The Biome of Northeast Minnesota

Coniferous Forest

Big image
(above a typical view of Minnesota's coniferous forests)

(image credit: http://www.dnr.state.mn.us/state_parks/bear_head_lake/index.html)

The Abiotic and Interactions



The coniferous forests of Northeast Minnesota are cool and moist. Soil in the area is shallow and acidic, due to the dropping of pine needles. The large glacial lakes and high amounts of precipitation keep the forests wet and lush. While the geographical location keeps the temperature cool in the summer, and gives rise to harsh winters. The region is known for powerful storms and fires, which ravage the region. In the wake of these disasters the forest is quick to repair itself. The animals here are adapted to the cold, and sport camouflage appropriate to the region. The plants are very hardy, and have the ability to start photosynthesis earlier in the spring.

The Biotic

The three most common types of vegitation are Picea glauca, Abies grandis,and Larixo lariaina
Three animals found in the area are:


Grey Wolf (Canis lupus): A large and predatory canine. It hunts in family groups called packs. The grey wolf has color variations but typically is gray, with muscular withers, and a long bushy tail.

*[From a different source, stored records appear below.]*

Lemma Mmap_address_spec nap es flags start R :
  app_inv nap es -> is_u64 start -> alloc_aligned start -> alloc_aligned R -> 0 < R <= two32 ->
  exists l nap' es' a, Mmap_address nap flags start R = (l, Ret (nap', a)) /\
    resorted nap es nap' es' /\ sandbox_events nap l /\ address_ok es flags start R a.
Proof using.
  intros Hinv Hu Hst Ha HR. unfold Mmap_address.
  destruct (0 =? Z.land flags NACL_ABI_MAP_FIXED) eqn:Hf; cbn [negb].
  2: { exists [], nap, es, (inr start). split_and!; try done;
       [by apply resorted_refl|by constructor|]. unfold address_ok. by rewrite Hf. }
  rewrite shiftr_page.
  assert (exists l mm es' r,
    (if 0 =? start then NaClVmmapFindMapSpace (mem_map nap) (R / 4096)
     else '(mm, usrpage) ← NaClVmmapFindMapSpaceAboveHint (mem_map nap) start (R / 4096);
          if 0 =? usrpage then NaClVmmapFindMapSpace mm (R / 4096) else mret (mm, usrpage)) =
      (l, Ret (mm, r)) /\ resorted nap es (nap <| mem_map := mm |>) es' /\ sandbox_events nap l /\
    (r = 0 \/ 0 < r /\ map_aligned r /\ hole (lookup_page es) r (R / 4096) /\
              enclosed (lookup_page es) r (R / 4096))) as (l & mm & es' & r & -> & Hres & Hl & Hr).
  { destruct (0 =? start); [by apply FindMapSpace_app|].
    destruct (FindMapSpaceAboveHint_app nap es start R) as (l & mm & es' & r & -> & Hres & Hl & Hr); try done.
    destruct (0 =? r) eqn:H0.
    - pose proof Hres as (Hinv' & _ & Hs).
      destruct (FindMapSpace_app _ _ R Hinv' Ha HR) as (l2 & mm2 & es2 & r2 & Heq & Hres2 & Hl2 & Hr2).
      exists (l ++ l2), mm2, es2, r2. split_and!; [|by eapply resorted_trans|by apply sandbox_events_app|].
      + apply M_bind_eq. by rewrite H0.
      + rewrite Hs in Hr2. exact Hr2.
    - exists l, mm, es', r. split_and!; try done. apply M_bind_pure. by rewrite H0. }
  pose proof (found_address nap es flags start R r Hinv Ha HR Hf Hr) as Hok.
  eexists l, _, es', (if 0 =? r then inl (neg_errno NACL_ABI_ENOMEM)
                      else inr (u64 (Z.shiftl r NACL_PAGESHIFT))).
  split_and!; [|done..]. apply M_bind_pure. by destruct (0 =? r).
Qed.

Lemma Mmap_sizes_anon start len offset :
  0 <= len < two32 ->
  exists r, Mmap_sizes None start len offset = mret r /\
    match r with
    | inl e => e = neg_errno NACL_ABI_EINVAL
    | inr sz => let R := NaClRoundAllocPage len in
        alloc_aligned start /\ 0 < len /\ alloc_aligned R /\ 0 < R <= two32 /\
        sz = mkSizes R R R kMaxUsableFileSize kMaxUsableFileSize
    end.
Proof using.
  intros Hlen. unfold Mmap_sizes.
  destruct (NaClIsAllocPageMultiple start) eqn:Ha; [|by eexists]. apply NaClIsAllocPageMultiple_spec in Ha.
  destruct (offset <? 0); [by eexists|]. destruct (NaClIsAllocPageMultiple (u64 offset)); [|by eexists].
  destruct (0 =? len) eqn:H0; [by eexists|]. zbool. cbn [negb]. cbv iota.
  destruct (NaClRoundAllocPage_spec len) as (HRa & HRb & _); [zlia|].
  assert (NaClRoundAllocPage len <= two32).
  { apply (round_least 65536 len); [lia|done|done|done|lia]. }
  eexists. split; [reflexivity|]. cbv zeta. split_and!; try done; try lia.
  unfold Mmap_lengths, size_min. change (u64 kMaxUsableFileSize) with kMaxUsableFileSize.
  replace (NaClRoundAllocPage len <? kMaxUsableFileSize) with true; [done|].
  symmetry. apply Z.ltb_lt. change kMaxUsableFileSize with 9223372036854775807. zlia.
Qed.

Lemma Mmap_range_spec nap u R :
  placed nap -> is_u64 u -> alloc_aligned u -> 0 < R <= two32 ->
  Mmap_range_ok nap u R = true -> dynamic_text_end nap <= u /\ u + R <= two32.
Proof using.
  intros Hpl Hu Ha HR. unfold Mmap_range_ok. rewrite addr_limit_val by done.
  rewrite Executable_spec by done.
  repeat case_match; try done; intros Ht; zbool. rewrite u64_small in * by zlia. lia.
Qed.

(** A system address of the sandbox is not taken for an error. *)
Lemma sys_not_errno nap u : placed nap -> 0 <= u < two32 -> NaClPtrIsNegErrno (u + mem_start nap) = false.
Proof using.
  intros [_ Hs He Ha] Hu. rewrite NegErrno_spec by zlia. apply Z.leb_gt.
  assert (mem_start nap + two32 <= two64 - two32); [|zlia].
  apply Z.mod_divide in Ha as [k Hk]; [|done]. unfold_words. lia.
Qed.

Lemma prot_rw prot :
  Z.land (Z.lnot 7) prot = 0 ->
  Z.land (Z.lnot (Z.lor NACL_ABI_PROT_READ NACL_ABI_PROT_WRITE))
    (Z.land prot (Z.lnot NACL_ABI_PROT_EXEC)) = 0.
Proof using.
  intros Hp. rewrite Z.land_assoc, (Z.land_comm _ prot), <- Z.land_assoc, Z.land_comm. exact Hp.
Qed.

Lemma prot_noexec prot : Z.land (Z.land prot (Z.lnot NACL_ABI_PROT_EXEC)) NACL_ABI_PROT_EXEC = 0.
Proof using. rewrite <- Z.land_assoc. apply Z.land_0_r. Qed.

(** The protection that is recorded for a request. *)
Definition recorded_prot (prot : Z) : Z := NaClProtMap (Z.land prot (Z.lnot NACL_ABI_PROT_EXEC)).

Lemma recorded_none prot :
  (Z.land prot (Z.lnot NACL_ABI_PROT_EXEC) =? NACL_ABI_PROT_NONE) = true -> recorded_prot prot = PROT_NONE.
Proof using. intros Hp. zbool. unfold recorded_prot. by rewrite Hp. Qed.

(** Recording the pages of an accepted range. *)
Lemma UpdateAddrMap_meets nap es u n pr bytes off :
  app_inv nap es -> page_aligned u -> page_aligned n ->
  dynamic_text_end nap <= u -> 0 < n -> u + n <= two32 -> Z.land pr PROT_EXEC = 0 ->
  meets nap (forall n, malloc_ok n = true)
    (fun nap' => exists es', app_inv nap' es' /\ nap' = nap <| mem_map := mem_map nap' |> /\
       same_pages (lookup_page es') (override (lookup_page es) (u / 4096) ((u + n) / 4096)
         (fun _ => Some (mkPage pr None))))
    (NaClCommonUtilUpdateAddrMap nap (u + mem_start nap) n pr None bytes off false).
Proof using.
  intros Hinv Hu Hn Hlo Hn0 Hhi Hpr. pose proof Hinv as [Hpl Hm Hpg [Hal Htx] Hda Hd].
  assert (Hdiv : (u + n) / 4096 = u / 4096 + n / 4096).
  { unfold page_aligned in *. Z.div_mod_to_equations. lia. }
  pose proof (text_pages_spec nap u Hal Hu Hlo) as Ht.
  assert (Hnp : 0 < n / 4096) by (unfold page_aligned in *; Z.div_mod_to_equations; lia).
  assert (Hpc : u / 4096 + n / 4096 <= PAGE_COUNT).
  { rewrite <- Hdiv. unfold PAGE_COUNT. apply Z.div_le_upper_bound; zlia. }
  unfold NaClCommonUtilUpdateAddrMap. pose proof Hpl as [_ Hms Hme _].
  rewrite SysToUser_spec by (done || lia). rewrite decide_True by zlia. rewrite M_bind_ret_l.
  replace (u + mem_start nap - mem_start nap) with u by lia. rewrite !shiftr_page, M_bind_ret_l.
  apply (meets_bind _ _ (fun mm => exists es', app_inv (nap <| mem_map := mm |>) es' /\
    same_pages (lookup_page es') (override (lookup_page es) (u / 4096) ((u + n) / 4096)
      (fun _ => Some (mkPage pr None))))).
  2: { intros mm (es' & Hinv' & Hs). apply meets_ret. by exists es'. }
  split.
  - by apply Update_events.
  - intros mm Hr. destruct (NaClVmmapUpdate _ _ _ _ _ _) as [l o] eqn:Heq. unfold result in Hr. simpl in Hr. subst o.
    destruct (app_update nap es _ _ _ _ _ _ _ Hinv Ht Hnp Hpc Hpr Heq) as (es' & Hinv' & Hs & _).
    exists es'. split; [done|]. intros p. rewrite Hs, Hdiv. unfold override. case_decide as Hp; [|done]. simpl.
    rewrite decide_True; [done|]. split; [done|]. unfold covers, end_page, new_entry. simpl. lia.
  - intros Hma. destruct (app_update_total nap es (u / 4096) (n / 4096) pr None false Hma Hinv Ht Hnp Hpc) as (l & mm & ->).
    by exists mm.
Qed.

(** Anonymous memory for the whole of an accepted range. *)
Lemma Mmap_part1_anon nap es u R prot flags offset :
  app_inv nap es -> alloc_aligned u -> alloc_aligned R -> 0 < R ->
  dynamic_text_end nap <= u -> u + R <= two32 -> Z.land (Z.lnot 7) prot = 0 ->
  Z.land flags NACL_ABI_MAP_ANONYMOUS <> 0 -> Z.land flags NACL_ABI_MAP_FIXED <> 0 ->
  meets nap grants_map
    (fun nap' => exists es', app_inv nap' es' /\ nap' = nap <| mem_map := mem_map nap' |> /\
       same_pages (lookup_page es') (override (lookup_page es) (u / 4096) ((u + R) / 4096)
         (fun _ => Some (mkPage (recorded_prot prot) None))))
    (Mmap_part1 nap None (u + mem_start nap) (mkSizes R R R kMaxUsableFileSize kMaxUsableFileSize)
      (Z.land prot (Z.lnot NACL_ABI_PROT_EXEC)) flags offset).
Proof using.
  intros Hinv Hua HRa HR Hlo Hhi Hprot Han Hfx. pose proof Hinv as [Hpl Hm Hpg [Hal Htx] _ _].
  unfold Mmap_part1. cbn [map_length file_size file_bytes].
  replace (0 <? R) with true by (symmetry; apply Z.ltb_lt; lia).
  pose proof Hpl as [_ Hs He Hma].
  assert (Hms : mem_start nap + two32 <= two64 - two32).
  { apply Z.mod_divide in Hma as [k Hk]; [|done]. unfold_words. lia. }
  unfold NaClDescIoDescMapAnon. pose proof (prot_rw prot Hprot) as Hrw.
  set (pr := Z.land prot (Z.lnot NACL_ABI_PROT_EXEC)) in *.
  apply (meets_bind _ _ (fun r => honours_fixed -> r = u + mem_start nap)).
  - pose proof (fun Hfix => IoDescMap_ok (whole_chunk nap) None (u + mem_start nap) R pr flags offset Hfix Hfx
      (or_introl Han) Hrw ltac:(zlia) ltac:(zlia) ltac:(zlia)) as Hok.
    split.
    + eapply Forall_impl; [apply (IoDescMap_confined (whole_chunk nap) None (u + mem_start nap) R pr flags offset);
        try zlia; by rewrite Z.land_comm|]. intros ev. apply confined_weaken; lia.
    + intros r Hr Hfix. rewrite (Hok Hfix) in Hr. by injection Hr.
    + intros [_ Hfix]. rewrite (Hok Hfix). by eexists.
  - intros r Hr. destruct (decide (r = u + mem_start nap)) as [->|Hne].
    2: { assert (Hno : grants_map -> False) by (intros [_ Hfix]; by apply Hne, Hr).
         case_match; [by apply meets_fail|]. replace (r =? u + mem_start nap) with false by (symmetry; by apply Z.eqb_neq).
         by apply meets_fail. }
    rewrite sys_not_errno, Z.eqb_refl by (done || zlia). cbn [negb]. cbv iota.
    change (NaClProtMap pr) with (recorded_prot prot).
    assert (Hup : meets nap grants_map (fun nap' => exists es', app_inv nap' es' /\
       nap' = nap <| mem_map := mem_map nap' |> /\
       same_pages (lookup_page es') (override (lookup_page es) (u / 4096) ((u + R) / 4096)
         (fun _ => Some (mkPage (recorded_prot prot) None))))
      (NaClCommonUtilUpdateAddrMap nap (u + mem_start nap) R (recorded_prot prot) None kMaxUsableFileSize offset false)).
    { eapply meets_weaken; [|intros a Ha; exact Ha|apply (UpdateAddrMap_meets nap es u R (recorded_prot prot)); try done;
        [by apply alloc_page_aligned|by apply alloc_page_aligned|by apply ProtMap_noexec, prot_noexec]].
      by intros [? _]. }
    destruct (pr =? NACL_ABI_PROT_NONE) eqn:Hnone; [|done]. by rewrite <- (recorded_none prot Hnone).
Qed.

(** The outcomes of an anonymous request: an error that changes no page, or
    an address [u] above the code with the whole rounded range mapped. *)
Definition mmap_result (nap : NaClApp) (es : list NaClVmmapEntry) (start len prot flags r : Z)
    (es' : list NaClVmmapEntry) : Prop :=
  let R := NaClRoundAllocPage len in
  (r ∈ [- NACL_ABI_EBADF; - NACL_ABI_EINVAL; - NACL_ABI_ENOMEM] /\
   same_pages (lookup_page es') (lookup_page es)) \/
  (exists u, r = i32 u /\ alloc_aligned u /\ dynamic_text_end nap <= u /\ u + R <= two32 /\
   (if 0 =? Z.land flags NACL_ABI_MAP_FIXED then hole (lookup_page es) (u / 4096) (R / 4096)
    else u = start) /\
   same_pages (lookup_page es') (override (lookup_page es) (u / 4096) ((u + R) / 4096)
     (fun _ => Some (mkPage (recorded_prot prot) None)))).

Definition mmap_post (nap : NaClApp) (es : list NaClVmmapEntry) (start len prot flags : Z)
    (a : NaClApp * Z) : Prop :=
  exists es', app_inv a.1 es' /\ a.1 = nap <| mem_map := mem_map a.1 |> /\
    mmap_result nap es start len prot flags a.2 es'.

Lemma Mmap_cleanup_error nap e :
  0 < e < 65536 -> Mmap_cleanup nap None (neg_errno e) = mret (nap, - e).
Proof using.
  intros He. destruct (neg_errno_val e He) as [Hv Hi]. unfold Mmap_cleanup. rewrite M_bind_ret_l.
  rewrite NegErrno_spec by (rewrite Hv; zlia).
  replace (two64 - 65536 <=? neg_errno e) with true by (symmetry; apply Z.leb_le; rewrite Hv; lia).
  rewrite andb_false_r. by rewrite Hi.
Qed.

Lemma Mmap_cleanup_address nap u : 0 <= u < two32 -> Mmap_cleanup nap None u = mret (nap, i32 u).
Proof using.
  intros Hu. unfold Mmap_cleanup. rewrite M_bind_ret_l.
  by replace (UINT32_MAX <? u) with false by (symmetry; apply Z.ltb_ge; unfold UINT32_MAX; lia).
Qed.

Black Bear (Ursus americanus): Though small for a bear, black bears are still quite large. They sport a shiny black coat over a very powerful body. Being omnivorous, black bears play an important role in the food web.


Walleye (Sander vitreus): Walleyes are a fish present in many of the lakes in the region. Long and sleek, they are popular among many of the fishermen of the region. Walleyes have fins lined with spines and a mouthful of needle sharp teeth.